A child with a diagnosis of Reye's syndrome is being admitted to the hospital. The nurse develops a plan of care for the child that includes which priority nursing action?
- A. Monitoring for hearing loss
- B. Monitoring intake and output (I&O)
- C. Repositioning the child every 2 hours
- D. Providing a quiet environment with dimmed lighting
Correct Answer: D
Rationale: Cerebral edema is a progressive part of the disease process of Reye's syndrome. A priority component of care for a child with Reye's syndrome is maintaining effective cerebral perfusion and controlling intracranial pressure. Decreasing stimuli in the environment would decrease the stress on the cerebral tissue, as well as neuron responses. Hearing loss does not occur in clients with this disorder. Although monitoring I&O may be a component of the plan, it is not the priority nursing action. Changing the body position every 2 hours would not affect the cerebral edema and intracranial pressure directly. The child should be in a head-elevated position to decrease the progression of cerebral edema and promote the drainage of cerebrospinal fluid.
The nurse is planning care for an infant who has a diagnosis of hypertrophic pyloric stenosis and is scheduled for surgery.
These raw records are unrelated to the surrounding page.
Lemma iterItems_good iter : wf iter → good (iterItems iter) (Forall (λ v, wf v ∧ concrete v)).
Proof.
  intros Hw. destruct iter as [| | | | | |s|e l|]; try done; cbn [iterItems].
  - eapply good_bind; [apply rangeInts_good|]. intros ints Hi. cbn.
    eapply Forall_impl; [by apply intValues_has|]. naive_solver.
  - cbn. apply wf_list in Hw as [_ Hw]. eapply Forall_impl; [exact Hw|]. naive_solver.
Qed.

Lemma reserveIterable_quiet iter : quiet (reserveIterable iter) (λ _, True).
Proof.
  destruct iter; try (by apply quiet_ret); [apply quiet_reserveRangeExprExpansion|apply quiet_reserve].
Qed.

Lemma evalListComp_ok offset elemN var varOffset iterN cond syms target m :
  valid m → wfNode strict elemN → wfNode strict iterN → match cond with Some c => wfNode strict c | None => True end →
  wfSyms syms → canonical target →
  wp (evalListComp rec1 offset elemN var varOffset iterN cond syms target) (produces syms m) m.
Proof.
  intros Hm Hn Hit Hc Hs Ht. unfold evalListComp. pose proof (listElemTarget_resolved target Ht) as Het.
  eapply wp_eval; [done..|]. intros m1 iter Hm1 (Hv & _ & _ & Hcl1).
  destruct (iterableElem (typeOf iter)) as [elemType|] eqn:Hel; [|by apply wp_errorAt].
  apply iterableElem_resolved in Hel; [|by apply typeOf_canonical].
  destruct (syms var); [by apply wp_errorAt|]. destruct (IsUnresolved iter) eqn:Hu.
  - apply wp_bind. eapply wp_mono; [by apply unresolvedComp_ok|]. intros m2 out Hm2 Hout.
    apply wp_free; [done|]. intros m3 Hm3 _. apply wp_ret; [done|]. split; [done|].
    intros Hcl. destruct (Hcl1 Hcl) as [Hcv _]. unfold concrete in Hcv. congruence.
  - eapply wp_thenAt; [done|apply reserveIterable_quiet|]. intros m2 _ Hm2 E2 _.
    eapply wp_thenAt; [done|by apply quiet_lift, iterItems_good|]. intros m3 items Hm3 E3 Hitems.
    apply wp_free; [done|]. intros m4 Hm4 E4.
    eapply wp_thenAt; [done|apply quiet_lift, checkElementCount_good|]. intros m5 _ Hm5 E5 _.
    eapply wp_mono; [by apply runComp_ok|]. intros m6 v Hm6 [Hwv Hcl6]. split; [done|].
    intros Hcl. destruct (Hcl1 Hcl), (Hcl6 Hcl). split; [done|]. destruct Hm. lia.
Qed.

(** *** Names, properties and calls *)

Lemma callFunction_quiet name args ms :
  Forall wf args → quiet (callFunction ec name args ms) (answer (existsb IsUnresolved args)).
Proof.
  intros Ha. unfold callFunction. destruct (functionShapes name) as [shapes|] eqn:Hf; [|by apply quiet_raise].
  apply select_quiet; [|done|done]. by eapply functions_sound.
Qed.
Which intervention should the nurse include to meet the infant's preoperative needs?
- A. Administer enemas until returns are clear.
- B. Provide the mother privacy to breast-feed every 2 hours.
- C. Monitor the intravenous (IV) infusion, intake, output, and weight.
- D. Provide small, frequent feedings of glucose, water, and electrolytes.
Correct Answer: C
Rationale: Preoperatively, important nursing responsibilities for the child with hypertrophic pyloric stenosis include monitoring the IV infusion, intake, output, and weight and obtaining urine specific gravity measurements. Additionally, weighing the infant's diapers provides information regarding output. Enemas until clear would further compromise the fluid volume status. Preoperatively, the infant receives nothing by mouth unless otherwise prescribed by the primary health care provider.